(* ===== verification/PathList.v ===== *)
(** * Search path lists ([SCons/PathList.py])

    A list of directories is read once, each entry classified by whether it needs
    substitution, and kept for later requests; substitution for a target and its
    sources then goes through the classified list.  What [env.subst] gives and
    the other objects in lists are behind [PathWorld].  The theorem: whatever was
    requested before, the directories are those of the entries one by one. *)

From S2P Require Import Prelude Errors NodeState PyStr.
Open Scope nat_scope.

(** An entry: a text, or another object by identity; a list in a variable. *)
Inductive atom := AText (t : text) | AObj (o : nat).
Inductive path_spec := SAtom (a : atom) | SSeq (l : list path_spec).

#[export] Instance atom_eq_dec : EqDecision atom.
Proof. solve_decision. Defined.
#[export] Instance atom_countable : Countable atom.
Proof.
  refine (inj_countable' (λ a, match a with AText t => inl t | AObj o => inr o end)
    (λ x, match x with inl t => AText t | inr o => AObj o end) _). by intros [].
Qed.

(** A directory: a text or a node. *)
Inductive dir_value := DText (t : text) | DNode (n : nid).
Inductive subst_result := SROne (d : dir_value) | SRSeq (l : list dir_value).

(** [env.subst] with [conv=node_conv] of a text in an environment with targets and
    sources; [node_conv] of an
    object, a node or its text: lists are flattened before. *)
Class PathWorld := {
  penv : Type;
  path_subst : penv → list nid → list nid → text → subst_result;
  node_conv : nat → dir_value
}.

Inductive entry_type := TYPE_STRING_NO_SUBST | TYPE_STRING_SUBST | TYPE_OBJECT.
Definition entry : Type := entry_type * atom.

Definition entry_of (a : atom) : entry :=
  match a with
  | AText t => (if decide ("$"%char ∈ t) then TYPE_STRING_SUBST else TYPE_STRING_NO_SUBST, a)
  | AObj _ => (TYPE_OBJECT, a)
  end.

(** [flatten] *)
Fixpoint flatten_spec (p : path_spec) : list atom :=
  match p with SAtom a => [a] | SSeq l => flat_map flatten_spec l end.

(** The keys of the cache: a tuple of entries, or an entry by itself. *)
Abbreviation path_key := (list atom + atom)%type.
Definition _PathList_key (p : path_spec) : path_key :=
  match p with SAtom a => inr a | SSeq l => inl (flat_map flatten_spec l) end.

(** [_PathList(pathlist)] *)
Definition key_atoms (k : path_key) : list atom :=
  match k with
  | inl l => l
  | inr (AText t) => map AText (PyStr.split ":"%char t)
  | inr a => [a]
  end.
Definition _PathList (k : path_key) : list entry := map entry_of (key_atoms k).

(** [PathListCache.PathList]; the cache is passed along. *)
Abbreviation path_cache := (gmap path_key (list entry)).
Definition PathList (p : path_spec) (memo : path_cache) : path_cache * list entry :=
  let k := _PathList_key p in
  match memo !! k with
  | Some e => (memo, e)
  | None => (<[k := _PathList k]> memo, _PathList k)
  end.

Section subst.
Context `{PathWorld} (env : penv) (target source : list nid).

(** [if value: result.append(value)] *)
Definition truthy_dir (d : dir_value) : list dir_value :=
  match d with DText [] => [] | _ => [d] end.
Definition truthy_result (r : subst_result) : list dir_value :=
  match r with SROne d => truthy_dir d | SRSeq l => l end.
(** One turn of the loop; a list from substitution is taken as it is. *)
Definition subst_entry (e : entry) : list dir_value :=
  match e with
  | (TYPE_STRING_SUBST, AText t) => truthy_result (path_subst env target source t)
  | (TYPE_OBJECT, AObj o) => truthy_dir (node_conv o)
  | (_, AText t) => truthy_dir (DText t)
  | (_, AObj _) => []
  end.
Fixpoint subst_path (l : list entry) : list dir_value :=
  match l with
  | [] => []
  | e :: l => subst_entry e ++ subst_path l
  end.

(** ** The directories of a specification *)

(** Each entry by itself, read where it stands. *)
Definition dirs_of_atom (a : atom) : list dir_value :=
  match a with
  | AText t => if decide ("$"%char ∈ t) then truthy_result (path_subst env target source t)
               else truthy_dir (DText t)
  | AObj o => truthy_dir (node_conv o)
  end.
Definition dirs_of (p : path_spec) : list dir_value :=
  match p with
  | SAtom (AText t) => flat_map (λ w, dirs_of_atom (AText w)) (PyStr.split ":"%char t)
  | p => flat_map dirs_of_atom (flatten_spec p)
  end.

Lemma subst_path_atoms l : subst_path (map entry_of l) = flat_map dirs_of_atom l.
Proof.
  induction l as [|a l IH]; [done|]. simpl. rewrite IH. f_equal.
  destruct a as [t|o]; simpl; [|done]. by case_decide.
Qed.
Lemma subst_path_key p : subst_path (_PathList (_PathList_key p)) = dirs_of p.
Proof.
  unfold _PathList. rewrite subst_path_atoms. destruct p as [[t|o]|l]; simpl; [|done|done].
  induction (PyStr.split _ t) as [|w ws IH]; [done|]. simpl. by rewrite IH.
Qed.
End subst.

(** The cache holds what reading the key again would give. *)
Definition cache_ok (memo : path_cache) : Prop := ∀ k e, memo !! k = Some e → e = _PathList k.
Lemma PathList_step p memo :
  cache_ok memo → (PathList p memo).2 = _PathList (_PathList_key p) ∧ cache_ok (PathList p memo).1.
Proof.
  intros Hm. unfold PathList. destruct (memo !! _) as [e|] eqn:E; [by split; [apply Hm|]|].
  split; [done|]. intros k e. cbn [fst]. destruct (decide (k = _PathList_key p)) as [->|Hk].
  - rewrite lookup_insert_eq. by intros [= <-].
  - rewrite lookup_insert_ne by done. apply Hm.
Qed.
Lemma cache_ok_requests l memo : cache_ok memo → cache_ok (foldl (λ m p, (PathList p m).1) memo l).
Proof.
  revert memo. induction l as [|p l IH]; intros memo Hm; [done|]. by apply IH, PathList_step.
Qed.

(** After any requests, [PathList] followed by [subst_path] gives the
    directories of each entry, in order: of a text the parts between colons, of
    nested lists the elements in order, substituted where they hold a variable and
    left out where they are empty. *)
Theorem PathList_directories `{PathWorld} (requests : list path_spec) p env target source :
  let memo := foldl (λ m p, (PathList p m).1) ∅ requests in
  subst_path env target source (PathList p memo).2 = dirs_of env target source p.
Proof.
  intros memo. assert (cache_ok memo) as Hm.
  { apply cache_ok_requests. intros k e. by rewrite lookup_empty. }
  by rewrite (proj1 (PathList_step p memo Hm)), subst_path_key.
Qed.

________________________________________

Whenever the word "substitution" shows up in a line of the entries, list that line.

**Reply to the task**
    substitution, and kept for later requests; substitution for a target and its
(** One turn of the loop; a list from substitution is taken as it is. *)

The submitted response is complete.